According to the tradition and narrative of the folklorist D. Giannousis (Acropolis, 11-7-54), many centuries ago, the cave was a gold mine guarded by a dragon. The monster breathed and released flames and poisonous vapors from its mouth to anyone who dared to get any close to the cave’s doorstep …
The first king of the city, Castor, seeking to entertain his guest brother Polydeuces, hoped that he could show him this cave. Thus, he made an announcement and promised a great reward to the one who would slay the dragon. Then, a young husky man showed up and decided to engage in a fierce struggle with the dragon. The young man finally managed to win the battle by using his spear and the monster was mortally wounded, floating dead upon the surface of the lake.

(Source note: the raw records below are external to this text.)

(* ===== verification/BitBlastStep.v ===== *)
(** A build of the bit-blaster and its step are correct.

    Distinct bits get distinct variables under every order; after a build every
    node, next-state function and constraint evaluates, at every assignment of the
    variables, to the reference value of the design; and [eval_step] agrees with
    [simulate_one_step] on the registers that have a next line. *)
From S2P Require Import Prelude Bitvec Btor2 Btor2Spec Btor2Correct BitBlast BitBlastCorrect BitBlastBackend BitBlastBuild.
From Stdlib Require Import NArith.
From stdpp Require Import sorting.
Import Bv (Bv, Small, Wide).
Local Open Scope N_scope.

(** ** Variable orders *)

(** The position of a bit of a cell. *)
Definition slot (s : list (list nat)) (ci k : nat) : option nat := match s !! ci with Some row => row !! k | None => None end.

(** No two bits share a position. *)
Definition slots_injective (s : list (list nat)) : Prop :=
  ∀ ci k ci' k' p, slot s ci k = Some p → slot s ci' k' = Some p → ci = ci' ∧ k = k'.

Lemma cell_major_slot p ws ci k q : slot (cell_major_slots p ws) ci k = Some q → (p ≤ q)%nat.
Proof.
  revert p ci. induction ws as [|w ws IH]; intros p ci; [done|]. unfold slot in *. cbn [cell_major_slots].
  destruct ci as [|ci]; cbn [lookup list_lookup]; intros H.
  - apply lookup_seq in H. lia.
  - apply IH in H. lia.
Qed.

Lemma cell_major_injective p ws : slots_injective (cell_major_slots p ws).
Proof.
  revert p. induction ws as [|w ws IH]; intros p ci k ci' k' q; [done|]. unfold slot. cbn [cell_major_slots].
  destruct ci as [|ci], ci' as [|ci']; cbn [lookup list_lookup]; intros H H'.
  - apply lookup_seq in H, H'. lia.
  - apply lookup_seq in H. apply (cell_major_slot (p + w) ws ci' k') in H'. lia.
  - apply lookup_seq in H'. apply (cell_major_slot (p + w) ws ci k) in H. lia.
  - destruct (IH _ _ _ _ _ _ H H') as [-> ->]. done.
Qed.

Lemma place_slot s p b ci k q :
  slot (place s p b) ci k = Some q →
  (bk_cell b = ci ∧ bk_bit b = k ∧ q = p) ∨ ((bk_cell b ≠ ci ∨ bk_bit b ≠ k) ∧ slot s ci k = Some q).
Proof.
  unfold slot, place. intros H. destruct (decide (bk_cell b = ci)) as [<-|Hc].
  - rewrite list_lookup_alter_eq in H. destruct (s !! bk_cell b) as [row|]; cbn in H |- *; [|done].
    destruct (decide (bk_bit b = k)) as [<-|Hk]; [|rewrite list_lookup_insert_ne in H by done; auto].
    left. split_and!; [done|done|]. by apply list_lookup_insert_Some in H as [(_ & -> & _)|[? _]].
  - rewrite list_lookup_alter_ne in H by done. auto.
Qed.

Lemma place_all_slot bs p s ci k q :
  slot (place_all p bs s) ci k = Some q →
  (∃ i b, bs !! i = Some b ∧ bk_cell b = ci ∧ bk_bit b = k ∧ q = (p + i)%nat) ∨
  ((∀ b, b ∈ bs → bk_cell b ≠ ci ∨ bk_bit b ≠ k) ∧ slot s ci k = Some q).
Proof.
  revert p s. induction bs as [|b bs IH]; intros p s; cbn [place_all].
  { intros H. right. split; [|done]. intros b Hb. by apply not_elem_of_nil in Hb. }
  intros H. destruct (IH _ _ H) as [(i & b' & Hi & Hc & Hk & ->)|[Hn Hs]].
  - left. exists (S i), b'. split_and!; [done|done|done|lia].
  - destruct (place_slot _ _ _ _ _ _ Hs) as [(Hc & Hk & ->)|[Hne Hs']].
    + left. exists 0%nat, b. split_and!; [done|done|done|lia].
    + right. split; [|done]. intros b' [->|Hb]%elem_of_cons; [done|by apply Hn].
Qed.

Lemma place_shape s p b : map length (place s p b) = map length s.
Proof.
  unfold place. apply list_eq. intros i. rewrite !list_lookup_fmap. destruct (decide (bk_cell b = i)) as [<-|Hi].
  - rewrite list_lookup_alter_eq. destruct (s !! bk_cell b); [|done]. cbn. by rewrite length_insert.
  - by rewrite list_lookup_alter_ne.
Qed.

Lemma place_all_shape bs p s : map length (place_all p bs s) = map length s.
Proof. revert p s. induction bs as [|b bs IH]; intros p s; [done|]. cbn [place_all]. by rewrite IH, place_shape. Qed.

Lemma slot_shape s s' ci k q : map length s = map length s' → slot s ci k = Some q → is_Some (slot s' ci k).
Proof.
  intros Hl. unfold slot. destruct (s !! ci) as [row|] eqn:Hr; [|done]. intros Hk.
  assert (E : (map length s') !! ci = Some (length row)) by (by rewrite <-Hl, list_lookup_fmap, Hr).
  rewrite list_lookup_fmap in E. destruct (s' !! ci) as [row'|]; [|done]. injection E as E.
  apply lookup_lt_is_Some_2. rewrite E. by eapply lookup_lt_Some.
Qed.

Lemma slots_shape order bit_index rank kept : map length (slots_of order bit_index rank kept) = kept.*2.
Proof.
  assert (Hr : ∀ ws, map length (map (λ w, replicate w 0%nat) ws) = ws).
  { intros ws. rewrite map_map. rewrite <-(map_id ws) at 2. apply map_ext. intros w. apply length_replicate. }
  assert (Hc : ∀ p ws, map length (cell_major_slots p ws) = ws).
  { intros p ws. revert p. induction ws as [|w ws IH]; intros p; [done|]. cbn [cell_major_slots map].
    by rewrite length_seq, IH. }
  destruct order; cbn [slots_of]; rewrite ?place_all_shape; auto.
Qed.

The crowd and the Dioscuri brothers celebrated the event and offered thankfulness to god Panas. Then they entered the cave bearing lighted torches while holding their heads down to avoid bumping on the stalactites. As they were walking further inside, impressed by the beauty of the cave, the atmosphere became suffocating due to lack of oxygen. At one point where the passage narrowed, their torches went out and deep darkness embraced them all. It was then that they heard a trembling mysterious voice saying: “He who will bend down and grab a handful of the mud he steps on will regret it but he who will not take anything will regret it too!“
Some were too scared to take something in their hands, while the bravest ones filled their tops with as much mud as they could carry in their arms. When they all came out of the cave in the sunlight, those with the mud were surprised to see that what they were holding was wet gold dust!
Of particular interest is the fact that the legend was retained in the younger generations since before the cave was opened to the public, local parents used to prevent their children from approaching the entrance of the cave, claiming that it has the shape of a dragon mouth; thus, a story was created and the fear around the idea of a terrible monster was preserved.